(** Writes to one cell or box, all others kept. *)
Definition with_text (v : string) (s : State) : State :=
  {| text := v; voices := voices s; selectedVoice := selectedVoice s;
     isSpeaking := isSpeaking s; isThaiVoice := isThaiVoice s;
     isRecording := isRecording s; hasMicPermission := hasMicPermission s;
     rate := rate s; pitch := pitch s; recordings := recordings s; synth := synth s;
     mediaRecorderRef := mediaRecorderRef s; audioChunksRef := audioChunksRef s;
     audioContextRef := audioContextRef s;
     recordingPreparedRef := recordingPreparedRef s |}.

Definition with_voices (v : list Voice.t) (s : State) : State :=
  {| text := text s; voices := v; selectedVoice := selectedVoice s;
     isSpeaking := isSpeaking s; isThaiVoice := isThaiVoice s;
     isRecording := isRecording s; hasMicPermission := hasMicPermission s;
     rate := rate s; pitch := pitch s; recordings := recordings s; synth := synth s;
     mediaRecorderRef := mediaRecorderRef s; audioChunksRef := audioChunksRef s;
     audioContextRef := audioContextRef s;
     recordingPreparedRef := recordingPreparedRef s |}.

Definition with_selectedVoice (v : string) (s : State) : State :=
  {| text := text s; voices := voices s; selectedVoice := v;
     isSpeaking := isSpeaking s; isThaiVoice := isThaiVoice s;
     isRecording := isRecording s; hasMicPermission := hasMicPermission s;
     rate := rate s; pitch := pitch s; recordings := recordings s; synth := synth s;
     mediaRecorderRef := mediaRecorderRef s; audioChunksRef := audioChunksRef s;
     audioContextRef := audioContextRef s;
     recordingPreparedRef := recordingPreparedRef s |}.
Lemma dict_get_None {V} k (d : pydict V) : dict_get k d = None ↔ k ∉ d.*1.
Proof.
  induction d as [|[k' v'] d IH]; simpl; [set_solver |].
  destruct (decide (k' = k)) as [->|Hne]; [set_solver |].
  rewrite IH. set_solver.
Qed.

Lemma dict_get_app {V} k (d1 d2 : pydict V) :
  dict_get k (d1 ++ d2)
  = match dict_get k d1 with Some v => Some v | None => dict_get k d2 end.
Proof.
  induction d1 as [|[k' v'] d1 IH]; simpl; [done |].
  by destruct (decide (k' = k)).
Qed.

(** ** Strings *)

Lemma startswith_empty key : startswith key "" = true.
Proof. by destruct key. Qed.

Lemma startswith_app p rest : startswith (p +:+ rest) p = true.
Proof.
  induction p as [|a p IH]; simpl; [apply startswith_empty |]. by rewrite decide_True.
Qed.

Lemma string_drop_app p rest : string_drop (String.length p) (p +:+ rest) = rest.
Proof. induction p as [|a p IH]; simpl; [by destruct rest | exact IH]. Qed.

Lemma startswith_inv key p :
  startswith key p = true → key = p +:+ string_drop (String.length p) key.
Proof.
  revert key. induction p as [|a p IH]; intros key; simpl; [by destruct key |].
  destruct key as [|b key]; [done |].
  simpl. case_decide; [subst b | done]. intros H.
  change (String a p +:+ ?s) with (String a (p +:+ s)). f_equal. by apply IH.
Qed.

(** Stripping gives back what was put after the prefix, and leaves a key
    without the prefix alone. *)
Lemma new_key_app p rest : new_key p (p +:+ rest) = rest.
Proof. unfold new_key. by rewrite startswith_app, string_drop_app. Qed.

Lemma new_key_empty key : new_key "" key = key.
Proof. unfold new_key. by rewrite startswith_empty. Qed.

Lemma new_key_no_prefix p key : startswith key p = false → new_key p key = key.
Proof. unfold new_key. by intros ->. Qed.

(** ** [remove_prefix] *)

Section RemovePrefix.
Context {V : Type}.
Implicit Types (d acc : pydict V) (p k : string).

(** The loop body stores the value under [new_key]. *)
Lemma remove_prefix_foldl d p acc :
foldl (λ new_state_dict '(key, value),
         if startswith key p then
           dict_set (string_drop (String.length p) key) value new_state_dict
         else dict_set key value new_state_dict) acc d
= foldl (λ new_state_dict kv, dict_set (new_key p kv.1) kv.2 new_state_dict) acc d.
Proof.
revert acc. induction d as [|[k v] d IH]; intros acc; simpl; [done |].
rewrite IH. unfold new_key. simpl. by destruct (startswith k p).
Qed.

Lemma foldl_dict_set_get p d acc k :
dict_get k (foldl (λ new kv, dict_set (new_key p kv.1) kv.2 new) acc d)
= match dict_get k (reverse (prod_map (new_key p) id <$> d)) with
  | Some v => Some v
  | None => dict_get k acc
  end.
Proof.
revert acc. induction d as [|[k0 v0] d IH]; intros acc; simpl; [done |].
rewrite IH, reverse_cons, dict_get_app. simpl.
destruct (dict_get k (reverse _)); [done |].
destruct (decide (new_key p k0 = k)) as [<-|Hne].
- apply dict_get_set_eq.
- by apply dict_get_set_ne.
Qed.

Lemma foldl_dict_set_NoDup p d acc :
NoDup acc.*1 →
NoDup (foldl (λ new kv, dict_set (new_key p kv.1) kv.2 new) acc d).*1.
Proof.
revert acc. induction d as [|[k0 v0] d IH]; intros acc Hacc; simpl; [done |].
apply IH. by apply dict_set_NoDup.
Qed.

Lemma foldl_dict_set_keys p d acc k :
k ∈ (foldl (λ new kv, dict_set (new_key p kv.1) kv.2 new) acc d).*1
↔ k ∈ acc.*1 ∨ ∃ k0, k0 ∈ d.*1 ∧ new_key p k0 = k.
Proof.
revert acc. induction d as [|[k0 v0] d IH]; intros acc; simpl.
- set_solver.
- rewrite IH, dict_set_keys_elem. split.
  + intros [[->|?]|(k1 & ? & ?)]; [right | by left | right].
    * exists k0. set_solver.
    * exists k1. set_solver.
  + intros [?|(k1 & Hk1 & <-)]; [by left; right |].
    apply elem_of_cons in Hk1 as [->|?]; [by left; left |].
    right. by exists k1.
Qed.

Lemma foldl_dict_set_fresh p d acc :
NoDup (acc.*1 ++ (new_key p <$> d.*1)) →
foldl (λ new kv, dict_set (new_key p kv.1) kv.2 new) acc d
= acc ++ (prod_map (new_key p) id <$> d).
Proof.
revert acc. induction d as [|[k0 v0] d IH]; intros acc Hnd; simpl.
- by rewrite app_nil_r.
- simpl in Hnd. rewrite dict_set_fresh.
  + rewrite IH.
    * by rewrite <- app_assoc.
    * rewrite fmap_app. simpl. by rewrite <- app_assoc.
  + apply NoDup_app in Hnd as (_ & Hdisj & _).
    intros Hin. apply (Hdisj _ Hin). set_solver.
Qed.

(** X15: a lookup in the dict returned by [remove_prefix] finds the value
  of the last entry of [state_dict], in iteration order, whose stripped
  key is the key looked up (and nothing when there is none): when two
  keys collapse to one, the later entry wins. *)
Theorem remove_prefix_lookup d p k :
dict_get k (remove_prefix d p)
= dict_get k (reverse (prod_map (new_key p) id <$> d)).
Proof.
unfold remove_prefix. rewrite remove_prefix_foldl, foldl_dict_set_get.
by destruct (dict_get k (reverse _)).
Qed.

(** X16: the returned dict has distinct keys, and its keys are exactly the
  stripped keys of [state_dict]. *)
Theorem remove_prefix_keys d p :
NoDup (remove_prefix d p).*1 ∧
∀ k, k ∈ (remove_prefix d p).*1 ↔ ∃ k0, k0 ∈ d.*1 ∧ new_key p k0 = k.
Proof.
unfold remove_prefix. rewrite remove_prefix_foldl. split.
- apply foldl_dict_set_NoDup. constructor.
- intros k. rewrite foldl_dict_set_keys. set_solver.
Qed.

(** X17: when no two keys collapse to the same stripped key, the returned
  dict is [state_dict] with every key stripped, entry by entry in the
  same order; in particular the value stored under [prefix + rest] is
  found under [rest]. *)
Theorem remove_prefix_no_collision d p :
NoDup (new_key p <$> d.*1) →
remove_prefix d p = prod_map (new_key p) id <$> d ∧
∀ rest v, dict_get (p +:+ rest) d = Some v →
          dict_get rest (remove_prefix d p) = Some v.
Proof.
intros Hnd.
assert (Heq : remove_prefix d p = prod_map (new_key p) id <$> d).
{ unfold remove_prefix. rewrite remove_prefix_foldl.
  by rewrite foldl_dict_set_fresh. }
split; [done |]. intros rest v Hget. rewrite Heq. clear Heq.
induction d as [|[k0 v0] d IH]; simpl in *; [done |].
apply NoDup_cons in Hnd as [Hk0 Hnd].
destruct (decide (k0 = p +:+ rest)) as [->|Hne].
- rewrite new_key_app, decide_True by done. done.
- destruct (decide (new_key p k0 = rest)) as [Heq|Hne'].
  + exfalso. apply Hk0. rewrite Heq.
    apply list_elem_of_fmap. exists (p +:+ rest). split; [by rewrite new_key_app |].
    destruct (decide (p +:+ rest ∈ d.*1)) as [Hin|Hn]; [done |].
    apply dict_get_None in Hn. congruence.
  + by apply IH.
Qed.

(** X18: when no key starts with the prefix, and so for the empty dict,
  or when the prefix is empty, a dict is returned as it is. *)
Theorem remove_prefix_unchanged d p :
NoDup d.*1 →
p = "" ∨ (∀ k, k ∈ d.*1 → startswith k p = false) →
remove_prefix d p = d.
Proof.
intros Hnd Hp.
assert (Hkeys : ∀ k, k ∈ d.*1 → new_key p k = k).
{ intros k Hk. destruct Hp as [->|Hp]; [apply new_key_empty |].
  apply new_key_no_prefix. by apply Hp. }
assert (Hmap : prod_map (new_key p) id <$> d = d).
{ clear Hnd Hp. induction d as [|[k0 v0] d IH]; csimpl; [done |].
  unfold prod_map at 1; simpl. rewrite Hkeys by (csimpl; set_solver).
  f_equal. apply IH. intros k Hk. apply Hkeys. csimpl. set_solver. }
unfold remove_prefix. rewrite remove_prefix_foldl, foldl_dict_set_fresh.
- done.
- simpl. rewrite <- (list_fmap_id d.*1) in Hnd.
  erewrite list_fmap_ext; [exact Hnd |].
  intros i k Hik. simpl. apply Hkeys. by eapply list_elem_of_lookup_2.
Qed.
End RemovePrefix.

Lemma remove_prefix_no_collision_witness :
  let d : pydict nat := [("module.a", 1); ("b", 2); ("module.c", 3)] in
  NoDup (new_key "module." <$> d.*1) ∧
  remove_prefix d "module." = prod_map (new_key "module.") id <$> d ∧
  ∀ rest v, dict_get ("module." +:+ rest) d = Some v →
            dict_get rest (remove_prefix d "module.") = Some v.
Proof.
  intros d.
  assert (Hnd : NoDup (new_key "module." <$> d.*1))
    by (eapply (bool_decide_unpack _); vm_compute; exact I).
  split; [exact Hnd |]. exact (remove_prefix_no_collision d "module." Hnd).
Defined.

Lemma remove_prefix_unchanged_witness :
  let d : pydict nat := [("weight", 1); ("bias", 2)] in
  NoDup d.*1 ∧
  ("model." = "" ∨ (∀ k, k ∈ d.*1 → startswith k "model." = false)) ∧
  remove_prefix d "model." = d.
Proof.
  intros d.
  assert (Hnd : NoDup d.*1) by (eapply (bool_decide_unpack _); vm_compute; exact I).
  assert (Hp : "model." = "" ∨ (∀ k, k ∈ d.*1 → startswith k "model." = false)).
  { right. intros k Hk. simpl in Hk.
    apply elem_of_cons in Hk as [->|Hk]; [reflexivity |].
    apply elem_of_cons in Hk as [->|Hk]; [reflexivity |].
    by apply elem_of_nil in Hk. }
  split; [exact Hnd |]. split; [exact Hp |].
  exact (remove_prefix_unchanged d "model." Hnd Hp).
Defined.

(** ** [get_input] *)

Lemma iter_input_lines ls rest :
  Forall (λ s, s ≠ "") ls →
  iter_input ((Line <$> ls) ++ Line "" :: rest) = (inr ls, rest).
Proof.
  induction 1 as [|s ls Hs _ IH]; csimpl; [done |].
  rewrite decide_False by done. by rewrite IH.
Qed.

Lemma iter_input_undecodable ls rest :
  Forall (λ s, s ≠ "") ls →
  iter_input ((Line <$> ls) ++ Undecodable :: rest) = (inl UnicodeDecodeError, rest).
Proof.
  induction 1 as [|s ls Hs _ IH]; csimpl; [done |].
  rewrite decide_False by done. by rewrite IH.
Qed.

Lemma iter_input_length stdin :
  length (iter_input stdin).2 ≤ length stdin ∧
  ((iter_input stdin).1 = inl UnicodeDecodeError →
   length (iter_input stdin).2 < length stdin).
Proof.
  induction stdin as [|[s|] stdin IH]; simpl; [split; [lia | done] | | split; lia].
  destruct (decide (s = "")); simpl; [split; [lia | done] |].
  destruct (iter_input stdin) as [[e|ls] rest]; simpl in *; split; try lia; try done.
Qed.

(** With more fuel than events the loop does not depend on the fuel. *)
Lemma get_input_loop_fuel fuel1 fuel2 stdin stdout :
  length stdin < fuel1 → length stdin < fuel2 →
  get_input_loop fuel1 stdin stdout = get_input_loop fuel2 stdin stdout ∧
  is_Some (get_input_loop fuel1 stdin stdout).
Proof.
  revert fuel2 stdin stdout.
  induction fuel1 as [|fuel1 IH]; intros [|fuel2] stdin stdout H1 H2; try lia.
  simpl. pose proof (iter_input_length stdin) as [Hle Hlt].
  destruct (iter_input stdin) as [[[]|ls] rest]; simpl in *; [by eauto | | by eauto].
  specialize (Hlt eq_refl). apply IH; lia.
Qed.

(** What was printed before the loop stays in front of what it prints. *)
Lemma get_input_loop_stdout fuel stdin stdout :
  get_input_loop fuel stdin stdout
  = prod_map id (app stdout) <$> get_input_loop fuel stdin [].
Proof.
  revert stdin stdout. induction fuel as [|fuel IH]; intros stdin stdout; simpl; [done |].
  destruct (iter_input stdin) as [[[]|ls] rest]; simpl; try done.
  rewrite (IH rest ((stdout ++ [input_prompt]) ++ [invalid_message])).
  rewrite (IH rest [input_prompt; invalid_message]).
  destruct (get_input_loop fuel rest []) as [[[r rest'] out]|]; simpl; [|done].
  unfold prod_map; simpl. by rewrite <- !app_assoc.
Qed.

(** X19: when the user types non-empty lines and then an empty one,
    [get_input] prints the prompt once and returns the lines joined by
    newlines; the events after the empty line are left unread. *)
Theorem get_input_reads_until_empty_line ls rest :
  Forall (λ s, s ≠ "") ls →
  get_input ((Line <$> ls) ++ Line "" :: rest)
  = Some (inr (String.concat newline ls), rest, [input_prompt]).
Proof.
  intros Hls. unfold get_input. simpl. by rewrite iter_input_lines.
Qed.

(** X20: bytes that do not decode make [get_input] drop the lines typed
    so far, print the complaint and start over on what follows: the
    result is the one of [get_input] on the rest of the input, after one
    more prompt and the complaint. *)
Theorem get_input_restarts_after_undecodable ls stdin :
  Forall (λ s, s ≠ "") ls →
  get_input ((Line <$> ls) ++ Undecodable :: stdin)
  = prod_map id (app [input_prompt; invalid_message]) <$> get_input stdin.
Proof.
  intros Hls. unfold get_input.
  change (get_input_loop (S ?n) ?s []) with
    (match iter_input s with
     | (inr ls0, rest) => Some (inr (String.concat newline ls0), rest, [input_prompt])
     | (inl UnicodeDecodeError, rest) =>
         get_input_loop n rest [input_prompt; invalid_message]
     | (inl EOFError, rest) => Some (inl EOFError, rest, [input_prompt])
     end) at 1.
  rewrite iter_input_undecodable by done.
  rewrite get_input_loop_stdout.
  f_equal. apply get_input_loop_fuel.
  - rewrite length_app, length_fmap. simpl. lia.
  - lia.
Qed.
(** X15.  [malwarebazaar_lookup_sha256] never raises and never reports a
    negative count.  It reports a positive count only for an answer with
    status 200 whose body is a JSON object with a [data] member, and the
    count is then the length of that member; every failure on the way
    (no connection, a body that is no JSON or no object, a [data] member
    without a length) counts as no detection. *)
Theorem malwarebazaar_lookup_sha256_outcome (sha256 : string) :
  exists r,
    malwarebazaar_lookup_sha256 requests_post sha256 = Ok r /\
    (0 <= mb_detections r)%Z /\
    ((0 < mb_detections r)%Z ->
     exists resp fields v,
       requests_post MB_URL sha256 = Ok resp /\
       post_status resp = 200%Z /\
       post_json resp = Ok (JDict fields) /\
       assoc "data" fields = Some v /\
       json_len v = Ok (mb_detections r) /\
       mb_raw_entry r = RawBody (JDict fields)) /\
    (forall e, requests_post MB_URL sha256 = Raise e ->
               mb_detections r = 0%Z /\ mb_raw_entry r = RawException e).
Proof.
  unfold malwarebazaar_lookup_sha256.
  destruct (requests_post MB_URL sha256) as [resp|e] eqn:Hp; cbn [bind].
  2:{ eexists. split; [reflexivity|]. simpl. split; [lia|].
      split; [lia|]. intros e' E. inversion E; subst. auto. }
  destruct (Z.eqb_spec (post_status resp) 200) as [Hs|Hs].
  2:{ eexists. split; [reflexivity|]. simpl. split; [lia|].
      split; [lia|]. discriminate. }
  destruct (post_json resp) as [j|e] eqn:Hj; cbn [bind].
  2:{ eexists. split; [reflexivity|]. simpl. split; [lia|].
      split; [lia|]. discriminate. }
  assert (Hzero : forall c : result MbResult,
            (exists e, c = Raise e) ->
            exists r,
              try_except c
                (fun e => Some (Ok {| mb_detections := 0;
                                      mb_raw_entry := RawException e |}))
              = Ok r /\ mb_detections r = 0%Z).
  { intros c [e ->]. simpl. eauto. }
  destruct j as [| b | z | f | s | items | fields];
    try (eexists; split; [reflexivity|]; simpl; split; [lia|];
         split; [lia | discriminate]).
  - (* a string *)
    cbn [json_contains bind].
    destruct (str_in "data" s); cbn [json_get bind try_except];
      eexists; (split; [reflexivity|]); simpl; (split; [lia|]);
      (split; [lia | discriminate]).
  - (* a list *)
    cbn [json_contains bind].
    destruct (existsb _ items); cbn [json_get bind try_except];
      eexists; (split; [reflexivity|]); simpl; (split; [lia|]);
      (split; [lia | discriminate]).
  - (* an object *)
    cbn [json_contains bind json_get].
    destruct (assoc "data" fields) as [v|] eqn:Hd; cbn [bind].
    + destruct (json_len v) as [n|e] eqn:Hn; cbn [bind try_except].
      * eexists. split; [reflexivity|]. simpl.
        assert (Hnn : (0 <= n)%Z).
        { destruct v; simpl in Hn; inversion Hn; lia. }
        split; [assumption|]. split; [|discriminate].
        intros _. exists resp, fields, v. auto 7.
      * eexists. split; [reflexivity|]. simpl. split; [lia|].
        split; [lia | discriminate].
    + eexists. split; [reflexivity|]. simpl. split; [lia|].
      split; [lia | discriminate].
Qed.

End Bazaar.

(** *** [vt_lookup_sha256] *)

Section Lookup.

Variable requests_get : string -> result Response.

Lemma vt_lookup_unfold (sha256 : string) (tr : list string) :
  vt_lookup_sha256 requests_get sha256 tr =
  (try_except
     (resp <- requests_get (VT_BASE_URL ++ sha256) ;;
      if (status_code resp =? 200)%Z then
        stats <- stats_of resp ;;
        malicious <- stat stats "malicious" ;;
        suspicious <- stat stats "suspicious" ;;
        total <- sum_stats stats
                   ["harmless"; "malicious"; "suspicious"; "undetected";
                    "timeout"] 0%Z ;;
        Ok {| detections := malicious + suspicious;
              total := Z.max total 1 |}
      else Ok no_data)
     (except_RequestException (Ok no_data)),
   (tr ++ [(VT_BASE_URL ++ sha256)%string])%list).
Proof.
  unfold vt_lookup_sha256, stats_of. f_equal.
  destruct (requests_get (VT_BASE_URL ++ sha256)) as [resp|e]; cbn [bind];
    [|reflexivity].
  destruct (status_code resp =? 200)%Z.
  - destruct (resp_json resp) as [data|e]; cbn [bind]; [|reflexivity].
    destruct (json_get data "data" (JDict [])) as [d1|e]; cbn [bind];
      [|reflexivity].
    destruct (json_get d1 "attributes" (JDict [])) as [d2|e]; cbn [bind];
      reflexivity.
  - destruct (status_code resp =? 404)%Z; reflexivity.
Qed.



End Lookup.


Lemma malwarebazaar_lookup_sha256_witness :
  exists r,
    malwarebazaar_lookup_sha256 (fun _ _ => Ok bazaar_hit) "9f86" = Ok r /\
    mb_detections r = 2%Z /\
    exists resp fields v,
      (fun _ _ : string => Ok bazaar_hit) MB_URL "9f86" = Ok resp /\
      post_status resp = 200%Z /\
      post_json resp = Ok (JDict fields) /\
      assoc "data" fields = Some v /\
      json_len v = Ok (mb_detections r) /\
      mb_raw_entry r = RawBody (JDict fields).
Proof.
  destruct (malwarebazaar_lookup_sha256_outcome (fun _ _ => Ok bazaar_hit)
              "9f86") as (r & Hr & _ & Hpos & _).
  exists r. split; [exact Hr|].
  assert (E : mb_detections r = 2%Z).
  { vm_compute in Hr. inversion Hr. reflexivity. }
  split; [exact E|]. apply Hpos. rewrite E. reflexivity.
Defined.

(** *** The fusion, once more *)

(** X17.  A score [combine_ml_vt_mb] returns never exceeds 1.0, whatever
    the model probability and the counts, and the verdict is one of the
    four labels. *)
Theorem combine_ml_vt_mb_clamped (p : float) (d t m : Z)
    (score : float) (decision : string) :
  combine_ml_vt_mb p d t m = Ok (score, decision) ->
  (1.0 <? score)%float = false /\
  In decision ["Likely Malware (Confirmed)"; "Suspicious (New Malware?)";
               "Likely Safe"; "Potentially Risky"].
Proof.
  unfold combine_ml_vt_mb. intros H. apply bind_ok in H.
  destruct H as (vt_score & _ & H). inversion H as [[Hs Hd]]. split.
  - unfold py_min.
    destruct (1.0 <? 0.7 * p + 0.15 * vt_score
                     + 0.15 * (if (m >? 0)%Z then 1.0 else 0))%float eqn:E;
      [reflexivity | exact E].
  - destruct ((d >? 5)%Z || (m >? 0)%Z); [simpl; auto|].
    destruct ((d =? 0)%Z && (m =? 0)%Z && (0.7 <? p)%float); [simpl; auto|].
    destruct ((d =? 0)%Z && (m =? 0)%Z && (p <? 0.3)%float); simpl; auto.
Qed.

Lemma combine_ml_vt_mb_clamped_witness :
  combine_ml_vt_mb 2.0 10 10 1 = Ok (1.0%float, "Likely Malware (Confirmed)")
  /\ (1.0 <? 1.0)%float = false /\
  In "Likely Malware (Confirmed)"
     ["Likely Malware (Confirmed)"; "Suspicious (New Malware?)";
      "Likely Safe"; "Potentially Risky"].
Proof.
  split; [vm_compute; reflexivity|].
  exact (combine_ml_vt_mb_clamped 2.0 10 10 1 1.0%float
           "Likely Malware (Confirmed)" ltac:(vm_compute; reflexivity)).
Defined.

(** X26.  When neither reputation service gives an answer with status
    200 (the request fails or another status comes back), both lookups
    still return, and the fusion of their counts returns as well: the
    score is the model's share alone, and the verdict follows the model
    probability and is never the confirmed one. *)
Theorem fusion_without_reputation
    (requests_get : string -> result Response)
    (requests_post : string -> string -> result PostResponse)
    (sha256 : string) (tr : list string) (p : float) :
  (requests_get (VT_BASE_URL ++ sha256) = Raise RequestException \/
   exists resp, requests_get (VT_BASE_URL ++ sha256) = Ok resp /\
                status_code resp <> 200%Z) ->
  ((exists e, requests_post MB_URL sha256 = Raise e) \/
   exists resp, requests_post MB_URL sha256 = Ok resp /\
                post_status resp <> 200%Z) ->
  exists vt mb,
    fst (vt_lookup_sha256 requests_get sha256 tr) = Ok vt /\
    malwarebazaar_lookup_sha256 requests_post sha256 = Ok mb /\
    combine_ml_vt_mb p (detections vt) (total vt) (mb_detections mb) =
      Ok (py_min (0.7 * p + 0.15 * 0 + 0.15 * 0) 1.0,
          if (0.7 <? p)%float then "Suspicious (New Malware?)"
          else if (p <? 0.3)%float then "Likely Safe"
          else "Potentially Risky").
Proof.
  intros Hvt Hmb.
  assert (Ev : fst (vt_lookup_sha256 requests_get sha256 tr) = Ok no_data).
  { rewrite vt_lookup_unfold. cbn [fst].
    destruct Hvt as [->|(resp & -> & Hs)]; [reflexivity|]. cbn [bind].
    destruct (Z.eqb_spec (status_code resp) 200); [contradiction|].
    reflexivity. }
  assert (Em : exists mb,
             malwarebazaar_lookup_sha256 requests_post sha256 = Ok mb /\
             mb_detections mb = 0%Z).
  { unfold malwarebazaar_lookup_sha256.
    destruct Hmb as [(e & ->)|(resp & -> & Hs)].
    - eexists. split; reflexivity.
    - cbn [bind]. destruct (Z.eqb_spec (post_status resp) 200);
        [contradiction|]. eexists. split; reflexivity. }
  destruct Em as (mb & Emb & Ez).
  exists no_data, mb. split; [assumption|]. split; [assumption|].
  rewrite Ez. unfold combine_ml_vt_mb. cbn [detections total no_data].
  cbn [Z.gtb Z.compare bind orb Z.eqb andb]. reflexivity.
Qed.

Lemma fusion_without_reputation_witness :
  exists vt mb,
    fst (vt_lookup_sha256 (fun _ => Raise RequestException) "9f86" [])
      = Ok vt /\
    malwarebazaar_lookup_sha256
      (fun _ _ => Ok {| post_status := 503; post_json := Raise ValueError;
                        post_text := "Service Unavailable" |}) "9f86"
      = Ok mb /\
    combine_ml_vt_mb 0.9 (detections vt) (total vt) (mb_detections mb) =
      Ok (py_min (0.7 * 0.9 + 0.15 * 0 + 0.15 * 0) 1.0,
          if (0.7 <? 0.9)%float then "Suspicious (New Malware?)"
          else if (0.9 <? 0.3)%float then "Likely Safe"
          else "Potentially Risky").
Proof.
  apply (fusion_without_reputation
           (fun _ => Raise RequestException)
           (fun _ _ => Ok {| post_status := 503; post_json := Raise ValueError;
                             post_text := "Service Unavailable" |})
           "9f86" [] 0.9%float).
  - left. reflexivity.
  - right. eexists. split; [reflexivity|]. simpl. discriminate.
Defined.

YOUR INSTRUCTIONS -
Find the word "complaint" in the records and pull out each line that has it.

RESULT OF THE EXERCISE -
    so far, print the complaint and start over on what follows: the
    more prompt and the complaint. *)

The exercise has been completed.